=== Section Start ===

(** * live-f1: packet handling (packet.c)

    A shallow embedding of [handle_car_packet] and [handle_system_packet]
    from [src/packet.c], together with the properties of the reduction of
    decoded packets into the current race state.

    Conventions of the embedding.
    - C [int] and [unsigned int] values are integers of [Z]; the wrap-around
      of [unsigned int] arithmetic (32 bits) is written out with [to_uint].
    - The two arrays of the state, [car_position] and [car_info], are lists;
      every array access is bounds-checked by the model, and an access the C
      program would perform outside the array is an [Undefined] outcome.
    - The display ([display.c]), the HTTP collaborators and the logger do
      not assign to the state structure; their calls are recorded in order
      in the log of the [Run] monad.  ([clear_board] may leave the process
      when the terminal is too small; that is outside this model.) *)

From stdpp Require Import base numbers list strings option.

Local Open Scope Z_scope.

(** ** Constants of packet.h

    [packet.h] declares the enumerations switched upon in [packet.c] and the
    [CarAtom] structure; the values of the enumerators and the size of the
    [text] array are taken as parameters.  The case labels of one C [switch]
    are pairwise distinct, otherwise the program does not compile. *)

Class PacketH : Type := {
  CAR_POSITION_UPDATE : Z;
  CAR_POSITION_HISTORY : Z;
  LAST_CAR_PACKET : Z;
  SYS_EVENT_ID : Z;
  SYS_KEY_FRAME : Z;
  SYS_WEATHER : Z;
  SYS_TRACK_STATUS : Z;
  SYS_COPYRIGHT : Z;
  SYS_NOTICE : Z;
  (** [sizeof (((CarAtom * ) 0)->text)], the capacity of an atom's text *)
  TEXT_SIZE : Z;
  car_labels_distinct : CAR_POSITION_UPDATE ≠ CAR_POSITION_HISTORY;
  sys_labels_distinct :
    NoDup [SYS_EVENT_ID; SYS_KEY_FRAME; SYS_WEATHER;
           SYS_TRACK_STATUS; SYS_COPYRIGHT; SYS_NOTICE]
}.

(** ** Data model *)

(** [Packet]: the decoded packet; [payload] is the whole [payload] array of
    the structure, of which the first [len] bytes were received. *)
Record Packet : Type := mkPacket {
  car : Z;
  type : Z;
  data : Z;
  len : Z;
  payload : list Z
}.

(** [CarAtom]: [text] is the C string held in the fixed array (the bytes
    before the terminating NUL). *)
Record CarAtom : Type := mkCarAtom {
  atom_data : Z;
  atom_text : list Z
}.

(** [memset (&atom, 0, sizeof (CarAtom))] *)
Definition zero_atom : CarAtom := mkCarAtom 0 [].

(** [CurrentState], with the members that [packet.c] and [display.c] use.
    [decryption] stands for the state of the keyed stream transform that
    [reset_decryption] resynchronises. *)
Record CurrentState : Type := mkState {
  host : string;
  cookie : string;
  key : Z;
  decryption : Z;
  frame : Z;
  event_no : Z;
  event_type : Z;
  epoch_time : Z;
  remaining_time : Z;
  lap : Z;
  flag : Z;
  num_cars : Z;
  car_position : list Z;
  car_info : list (list CarAtom)
}.

Definition set_frame (n : Z) (st : CurrentState) : CurrentState :=
  mkState (host st) (cookie st) (key st) (decryption st) n (event_no st)
    (event_type st) (epoch_time st) (remaining_time st) (lap st) (flag st)
    (num_cars st) (car_position st) (car_info st).

Definition set_decryption (d : Z) (st : CurrentState) : CurrentState :=
  mkState (host st) (cookie st) (key st) d (frame st) (event_no st)
    (event_type st) (epoch_time st) (remaining_time st) (lap st) (flag st)
    (num_cars st) (car_position st) (car_info st).

Definition set_epoch_time (t : Z) (st : CurrentState) : CurrentState :=
  mkState (host st) (cookie st) (key st) (decryption st) (frame st)
    (event_no st) (event_type st) t (remaining_time st) (lap st) (flag st)
    (num_cars st) (car_position st) (car_info st).

Definition set_remaining_time (t : Z) (st : CurrentState) : CurrentState :=
  mkState (host st) (cookie st) (key st) (decryption st) (frame st)
    (event_no st) (event_type st) (epoch_time st) t (lap st) (flag st)
    (num_cars st) (car_position st) (car_info st).

Definition set_flag (f : Z) (st : CurrentState) : CurrentState :=
  mkState (host st) (cookie st) (key st) (decryption st) (frame st)
    (event_no st) (event_type st) (epoch_time st) (remaining_time st)
    (lap st) f (num_cars st) (car_position st) (car_info st).

Definition set_car_position (l : list Z) (st : CurrentState) : CurrentState :=
  mkState (host st) (cookie st) (key st) (decryption st) (frame st)
    (event_no st) (event_type st) (epoch_time st) (remaining_time st)
    (lap st) (flag st) (num_cars st) l (car_info st).

Definition set_car_info (t : list (list CarAtom)) (st : CurrentState)
  : CurrentState :=
  mkState (host st) (cookie st) (key st) (decryption st) (frame st)
    (event_no st) (event_type st) (epoch_time st) (remaining_time st)
    (lap st) (flag st) (num_cars st) (car_position st) t.

(** ** Calls out of the reducers

    An event is a call that packet.c makes itself.  What the callee does
    is not in the log: [clear_car], [update_car], [update_cell] and
    [update_status] rebuild the board by a [clear_board] of their own when
    the display is not open yet or the board has too few lines (display.c,
    lines 239-240, 410-411, 433-434, 457-464 and 485-486).  [ClearBoard]
    is the call of line 74 or of line 169 of packet.c, and no other. *)

Inductive InfoMsg : Type :=
  | BeginNewEvent (no ty : Z)
  | PayloadLine (s : list Z).

Inductive Event : Type :=
  | ClearBoard
  | ClearCar (c : Z)
  | UpdateCar (c : Z)
  | UpdateCell (c t : Z)
  | UpdateStatus
  | UpdateTime
  | ClosePopup
  | ObtainDecryptionKey (h : string) (number : Z) (ck : string)
  | ResetDecryption
  | ObtainKeyFrame (h : string) (number : Z)
  | LogInfo (irrelevance : Z) (msg : InfoMsg).

Global Instance InfoMsg_eq_dec : EqDecision InfoMsg.
Proof. solve_decision. Defined.

Global Instance Event_eq_dec : EqDecision Event.
Proof. solve_decision. Defined.

(** ** Outcomes *)

Inductive Fault : Type :=
  | OutOfBounds      (* an array is read or written outside its bounds *)
  | BufferOverrun.   (* strcpy writes past the end of [CarAtom.text] *)

Inductive Run (A : Type) : Type :=
  | Done (a : A) (log : list Event)
  | Undefined (f : Fault).

Arguments Done {A} a log.
Arguments Undefined {A} f.

Global Instance Run_ret : MRet Run := λ A a, Done a [].

Global Instance Run_bind : MBind Run := λ A B k m,
  match m with
  | Done a l =>
      match k a with
      | Done b l' => Done b (l ++ l')
      | Undefined f => Undefined f
      end
  | Undefined f => Undefined f
  end.

Definition emit (e : Event) : Run () := Done () [e].

(** [a[i]] as an rvalue *)
Definition fetch {A} (a : list A) (i : Z) : Run A :=
  if i <? 0 then Undefined OutOfBounds
  else match a !! Z.to_nat i with
       | Some x => mret x
       | None => Undefined OutOfBounds
       end.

=== Section End ===

*To do*. Looking at the records above, return exactly the lines from the line with "Definition set_epoch_time (t" to the line with "Definition set_remaining_time (t", both ends included.

*Answer to the exercise*.
Definition set_epoch_time (t : Z) (st : CurrentState) : CurrentState :=
  mkState (host st) (cookie st) (key st) (decryption st) (frame st)
    (event_no st) (event_type st) t (remaining_time st) (lap st) (flag st)
    (num_cars st) (car_position st) (car_info st).

Definition set_remaining_time (t : Z) (st : CurrentState) : CurrentState :=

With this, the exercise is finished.